Essa tendência de carência de capacidade de regularização de descargas nas novas
hidroelétricas deverá ser acelerada com a entrada das grandes hidroelétricas
estruturantes presentemente em construção nos rios Xingu, Madeira, Tapajós e Teles
Pires, praticamente desprovidas de volumes úteis em seus reservatórios, e do grande
número de usinas eólicas que não dispõem de recursos físicos para estocagem de
energia. Em 2010 chegaram a ser despachados 9.000 MW térmicos para atendimento
da ponta, sendo previsto o intenso agravamento dessa situação nos anos vindouros.
Nossa matriz de geração de energia elétrica que, desde seu mais remoto início há mais
de um século, foi sempre caracterizada como sendo uma das mais limpas existentes,
está se tornando aceleradamente suja em função de uma falsa proteção ambiental que,
além de demandar a necessidade de implantação de usinas térmicas poluidoras,
contribui para a perda de economicidade do setor com os consequentes acréscimos de
tarifa que penalizam os consumidores residenciais e encarecem os produtos
industrializados, diminuindo a competitividade da indústria nacional.
Dados divulgados pela ANEEL dão conta da baixa confiabilidade do sistema que em
parte pode ser atribuída à concentração de geração de grandes blocos de energia a
longas distâncias dos centros de carga e à consequente carência de geração
distribuída. Em 2011 ocorreram mais de 200 apagões de grandes proporções no País.
Nos últimos três anos cada brasileiro ficou em média apagado durante 18,5 horas por
ano.
Apesar desses aspectos negativos, Maurício Tolmasquim, presidente da Empresa de
Pesquisa Energética, afirmou que “graças às hidroelétricas o Brasil é hoje um dos
países com menor nível de emissão (de gases de efeito estufa) do setor elétrico do
mundo,” acrescentando que as hidroelétricas são vetores de desenvolvimento regional,
econômico e social.

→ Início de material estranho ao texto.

(** [table[key]] on an object literal used as a table. *)
Fixpoint lookup_config (key : string) (table : list (string * ExchangeConfig))
  : option ExchangeConfig :=
  match table with
  | [] => None
  | (k, c) :: rest => if String.eqb key k then Some c else lookup_config key rest
  end.

Definition getConfigFromTimezone (tz : string) : option ExchangeConfig :=
  lookup_config tz timezoneToConfig.

Definition getExchangeConfig (exchange tz : option string) : option ExchangeConfig :=
  match (match exchange with
         | Some code => if String.eqb code "" then None else lookup_config code EXCHANGE_CONFIG
         | None => None
         end) with
  | Some c => Some c
  | None =>
      match tz with
      | Some z => if String.eqb z "" then None else getConfigFromTimezone z
      | None => None
      end
  end.

(** What [Date] and [Intl] deliver for the current instant: the rendering
    of "now" in the exchange timezone with the hour and minute that
    [parseInt] reads from it, the weekday there ([getDay()]), and the
    three times rendered for the viewer. *)
Record ExchangeClock : Type := mkExchangeClock {
  exchangeTimeStr : string;
  exchangeHour : Z;
  exchangeMinute : Z;
  exchangeDayOfWeek : Z;
  localTimeStr : string;
  marketOpenLocalStr : string;
  marketCloseLocalStr : string
}.

Record TimeInfo : Type := mkTimeInfo {
  localTime : string;
  exchangeTime : string;
  marketOpenLocal : string;
  marketOpenExchange : string;
  marketCloseLocal : string;
  marketCloseExchange : string;
  isOpen : bool;
  isTradingDay : bool;
  countdown : string;
  countdownLabel : string;
  exchangeName : string
}.

(** [days.includes(d)] *)
Definition includesDay (d : Z) (days : list Z) : bool := existsb (Z.eqb d) days.

Definition formatCountdown (totalMinutes : Z) : string :=
  let hours := totalMinutes / 60 in
  let minutes := Z.rem totalMinutes 60 in
  if 24 <=? hours then
    let days := hours / 24 in
    let remainingHours := Z.rem hours 24 in
    (string_of_Z days ++ "d " ++ string_of_Z remainingHours ++ "h "
       ++ string_of_Z minutes ++ "m")%string
  else (string_of_Z hours ++ "h " ++ string_of_Z minutes ++ "m")%string.

(** [while (!config.tradingDays.includes(nextDay)) { daysUntilOpen++;
    nextDay = (nextDay + 1) % 7; }] with a bound on the number of tests;
    [None] when the bound is reached. *)
Fixpoint scanForward (fuel : nat) (days : list Z) (daysUntilOpen nextDay : Z)
  : option (Z * Z) :=
  match fuel with
  | O => None
  | S fuel' =>
      if negb (includesDay nextDay days)
      then scanForward fuel' days (daysUntilOpen + 1) (Z.rem (nextDay + 1) 7)
      else Some (daysUntilOpen, nextDay)
  end.

(** Minutes from now until the open of the next trading day after today. *)
Definition minutesUntilNextOpen (fuel : nat) (config : ExchangeConfig)
    (exchangeDayOfWeek currentExchangeMinutes openMinutes : Z) : option Z :=
  match scanForward fuel (tradingDays config) 1 (Z.rem (exchangeDayOfWeek + 1) 7) with
  | Some (daysUntilOpen, _) =>
      let minutesUntilMidnight := 24 * 60 - currentExchangeMinutes in
      Some (minutesUntilMidnight + (daysUntilOpen - 1) * 24 * 60 + openMinutes)
  | None => None
  end.

Definition hhmm (h m : Z) : string :=
  (padStart2 (string_of_Z h) ++ ":" ++ padStart2 (string_of_Z m))%string.

(** [calculateTimeInfo(config)] at the instant that [clock] describes;
    [None] when the scan for the next trading day does not end within
    [fuel] tests. *)
Definition calculateTimeInfo (fuel : nat) (config : ExchangeConfig)
    (clock : ExchangeClock) : option TimeInfo :=
  let isTradingDay := includesDay (exchangeDayOfWeek clock) (tradingDays config) in
  let marketOpenExchangeStr := hhmm (openHour config) (openMinute config) in
  let marketCloseExchangeStr := hhmm (closeHour config) (closeMinute config) in
  let currentExchangeMinutes := exchangeHour clock * 60 + exchangeMinute clock in
  let openMinutes := openHour config * 60 + openMinute config in
  let closeMinutes := closeHour config * 60 + closeMinute config in
  let isOpen := isTradingDay && (openMinutes <=? currentExchangeMinutes)
                && (currentExchangeMinutes <? closeMinutes) in
  let result (countdown countdownLabel : string) :=
    {| localTime := localTimeStr clock;
       exchangeTime := exchangeTimeStr clock;
       marketOpenLocal := marketOpenLocalStr clock;
       marketOpenExchange := marketOpenExchangeStr;
       marketCloseLocal := marketCloseLocalStr clock;
       marketCloseExchange := marketCloseExchangeStr;
       isOpen := isOpen;
       isTradingDay := isTradingDay;
       countdown := countdown;
       countdownLabel := countdownLabel;
       exchangeName := name config |} in
  if negb isTradingDay then
    match minutesUntilNextOpen fuel config (exchangeDayOfWeek clock)
            currentExchangeMinutes openMinutes with
    | Some totalMinutes => Some (result (formatCountdown totalMinutes) "until market opens")
    | None => None
    end
  else if isOpen then
    let minutesUntilClose := closeMinutes - currentExchangeMinutes in
    Some (result (formatCountdown minutesUntilClose) "until market closes")
  else if currentExchangeMinutes <? openMinutes then
    let minutesUntilOpen := openMinutes - currentExchangeMinutes in
    Some (result (formatCountdown minutesUntilOpen) "until market opens")
  else
    match minutesUntilNextOpen fuel config (exchangeDayOfWeek clock)
            currentExchangeMinutes openMinutes with
    | Some totalMinutes => Some (result (formatCountdown totalMinutes) "until market opens")
    | None => None
    end.



(* ------------------------------------------------------------------ *)
(** ** Timezone utilities: [convertTimezone] *)

(** [dateStr.includes(' ') && dateStr.split(' ').length > 1] *)
Definition hasTime (dateStr : string) : bool :=
  includes " " dateStr && (1 <? List.length (split " " dateStr))%nat.

(** [n.toString().padStart(2, '0')] *)
Definition pad (n : Z) : string := padStart2 (string_of_Z n).

(** [parts.find(p => p.type === type)] followed by [parseInt(part.value, 10)],
    and [0] when there is no such part. *)
Definition getPartValue (parts : string -> option Z) (type : string) : Z :=
  match parts type with
  | Some value => value
  | None => 0
  end.

Definition bind {A B : Type} (x : option A) (f : A -> option B) : option B :=
  match x with
  | Some a => f a
  | None => None
  end.

Notation "x <- e ;; k" := (bind e (fun x => k))
  (at level 61, e at next level, right associativity).

Section TimezoneConversion.

(** The services of the platform.  [Number_ s] is [Number(s)], [None]
    for NaN; [Date_UTC] is [Date.UTC], [None] when the result is not a
    time value; [formatToParts zone t] is the rendering of the instant
    [t] (milliseconds since the epoch) by
    [new Intl.DateTimeFormat('en-US', { timeZone: zone, ... })] as a map
    from part type to the integer written in that part, [None] when the
    call throws (unknown zone, invalid date). *)
Variable Number_ : string -> option Z.
Variable Date_UTC : Z -> Z -> Z -> Z -> Z -> option Z.
Variable formatToParts : string -> Z -> option (string -> option Z).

Mário Veiga, presidente da consultora PRS, afirma que “Nossos
reservatórios também armazenam vento e cana.” Mário Santos que sempre vivenciou
planejamento energético mesmo antes de assumir a presidência do Operador Nacional
do Sistema Elétrico, estava plenamente correto quando afirmou, em recentemente
entrevista publicada no livro História das Barragens no Brasil, que a atual tendência de
reduzir projetos hidroelétricos a usinas operadas a fio d’água por receios de resistências
nos processos de aprovação ambiental é caso de lesa pátria.